(** * Call-analysis pipeline: statistics aggregator, retry wrapper, batch
      orchestrator and stream consumer

    A shallow embedding of [src/lib/statistics.ts] (the aggregator, the CSV
    export, the provider client with its retry wrapper, the batch
    orchestrator and the report generators), of [src/lib/excelProcessor.ts]
    (validation and transformation of the rows) and of the file selection
    and the stream-reading loop of [src/components/FileUpload.tsx].

    Conventions.
    - A JavaScript string is a [string]: its UTF-8 bytes.
    - Counters are [nat].  The numbers the aggregator computes with
      (durations, percentages, averages) are IEEE 754 binary64 doubles,
      [float], with the primitive operations on them: a sum or a quotient is
      the rounded one, and a duration may be an infinity or NaN.  The
      number of a JSON value or of a spreadsheet cell, which the code only
      passes on, is kept as a rational [Q].
    - A [Map] is an association list in insertion order, the order in which
      [Map.prototype.entries] enumerates it.
    - Asynchronous code is sequential state passing over a [World] that
      records, in order, every log line, sleep, provider request and
      progress notification.  The provider is an oracle of the world: its
      answer depends on the request and on the number of requests sent
      before.
    - One run is followed at a time: [currentModelConfig], a variable of the
      module in the source, is written by nobody else while the run lasts.
    - The callbacks [logCallback] and [onProgress] only record; they do not
      throw.
    - Log texts are given without their emoji and leading blanks, and
      without the parts that depend on the clock, on a character count or
      on the printing of arbitrary values. *)

From Stdlib Require Import List String Ascii Bool Arith ZArith QArith Lia.
From Stdlib Require Import Floats Uint63 Reals Lra.
From Stdlib Require Import Sorting.Sorted Permutation DecimalString DecimalNat.
Import ListNotations.

Close Scope Q_scope.
Open Scope nat_scope.
Open Scope string_scope.
Open Scope list_scope.

(* ================================================================== *)
(** * Part I. Definitions *)
(* ================================================================== *)

(** ** Strings *)

Definition lowerAscii (c : ascii) : ascii :=
  let n := nat_of_ascii c in
  if ((65 <=? n) && (n <=? 90))%nat then ascii_of_nat (n + 32) else c.
(** * obspy.core.util: a shallow embedding

    The module [obspy/core/util.py] provides
    - [Stats], a dictionary whose attribute namespace is the dictionary itself,
    - [DateTime], a [datetime.datetime] subclass that converts to and from
      floating point UTC timestamps,
    - [getFormatsAndMethods], which collects the waveform parsers that can be
      imported.

    Python objects are modelled the way the interpreter has them: floats are
    IEEE 754 binary64 values ([spec_float] with [prec = 53], [emax = 1024]),
    dictionaries are finite maps stored in a heap of objects, exceptions are
    results of a small state and exception monad. *)

From Stdlib Require Import ZArith List Bool Lia.
From Stdlib Require Import SpecFloat.
From stdpp Require Import gmap strings list fin_maps.
From stdpp Require Import sorting.

Local Open Scope Z_scope.

(** * Exceptions and results *)

(** A raised exception: its class, its message and the stack trace that
    [traceback.format_exc] prints in front of them. *)
Record pyexc := PyExc {
  exc_class : string;
  exc_msg : string;
  exc_stack : string
}.

Inductive result (A : Type) : Type :=
| Ok (a : A)
| Raise (e : pyexc).
Arguments Ok {A} a.
Arguments Raise {A} e.

Definition is_raise {A} (r : result A) : bool :=
  match r with Ok _ => false | Raise _ => true end.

TASK DIRECTIONS: Every entry is to be transcribed exactly as it stands.

RESULT:
(** * Call-analysis pipeline: statistics aggregator, retry wrapper, batch
      orchestrator and stream consumer

    A shallow embedding of [src/lib/statistics.ts] (the aggregator, the CSV
    export, the provider client with its retry wrapper, the batch
    orchestrator and the report generators), of [src/lib/excelProcessor.ts]
    (validation and transformation of the rows) and of the file selection
    and the stream-reading loop of [src/components/FileUpload.tsx].

    Conventions.
    - A JavaScript string is a [string]: its UTF-8 bytes.
    - Counters are [nat].  The numbers the aggregator computes with
      (durations, percentages, averages) are IEEE 754 binary64 doubles,
      [float], with the primitive operations on them: a sum or a quotient is
      the rounded one, and a duration may be an infinity or NaN.  The
      number of a JSON value or of a spreadsheet cell, which the code only
      passes on, is kept as a rational [Q].
    - A [Map] is an association list in insertion order, the order in which
      [Map.prototype.entries] enumerates it.
    - Asynchronous code is sequential state passing over a [World] that
      records, in order, every log line, sleep, provider request and
      progress notification.  The provider is an oracle of the world: its
      answer depends on the request and on the number of requests sent
      before.
    - One run is followed at a time: [currentModelConfig], a variable of the
      module in the source, is written by nobody else while the run lasts.
    - The callbacks [logCallback] and [onProgress] only record; they do not
      throw.
    - Log texts are given without their emoji and leading blanks, and
      without the parts that depend on the clock, on a character count or
      on the printing of arbitrary values. *)

From Stdlib Require Import List String Ascii Bool Arith ZArith QArith Lia.
From Stdlib Require Import Floats Uint63 Reals Lra.
From Stdlib Require Import Sorting.Sorted Permutation DecimalString DecimalNat.
Import ListNotations.

Close Scope Q_scope.
Open Scope nat_scope.
Open Scope string_scope.
Open Scope list_scope.

(* ================================================================== *)
(** * Part I. Definitions *)
(* ================================================================== *)

(** ** Strings *)

Definition lowerAscii (c : ascii) : ascii :=
  let n := nat_of_ascii c in
  if ((65 <=? n) && (n <=? 90))%nat then ascii_of_nat (n + 32) else c.
(** * obspy.core.util: a shallow embedding

    The module [obspy/core/util.py] provides
    - [Stats], a dictionary whose attribute namespace is the dictionary itself,
    - [DateTime], a [datetime.datetime] subclass that converts to and from
      floating point UTC timestamps,
    - [getFormatsAndMethods], which collects the waveform parsers that can be
      imported.

    Python objects are modelled the way the interpreter has them: floats are
    IEEE 754 binary64 values ([spec_float] with [prec = 53], [emax = 1024]),
    dictionaries are finite maps stored in a heap of objects, exceptions are
    results of a small state and exception monad. *)

From Stdlib Require Import ZArith List Bool Lia.
From Stdlib Require Import SpecFloat.
From stdpp Require Import gmap strings list fin_maps.
From stdpp Require Import sorting.

Local Open Scope Z_scope.

(** * Exceptions and results *)

(** A raised exception: its class, its message and the stack trace that
    [traceback.format_exc] prints in front of them. *)
Record pyexc := PyExc {
  exc_class : string;
  exc_msg : string;
  exc_stack : string
}.

Inductive result (A : Type) : Type :=
| Ok (a : A)
| Raise (e : pyexc).
Arguments Ok {A} a.
Arguments Raise {A} e.

Definition is_raise {A} (r : result A) : bool :=
  match r with Ok _ => false | Raise _ => true end.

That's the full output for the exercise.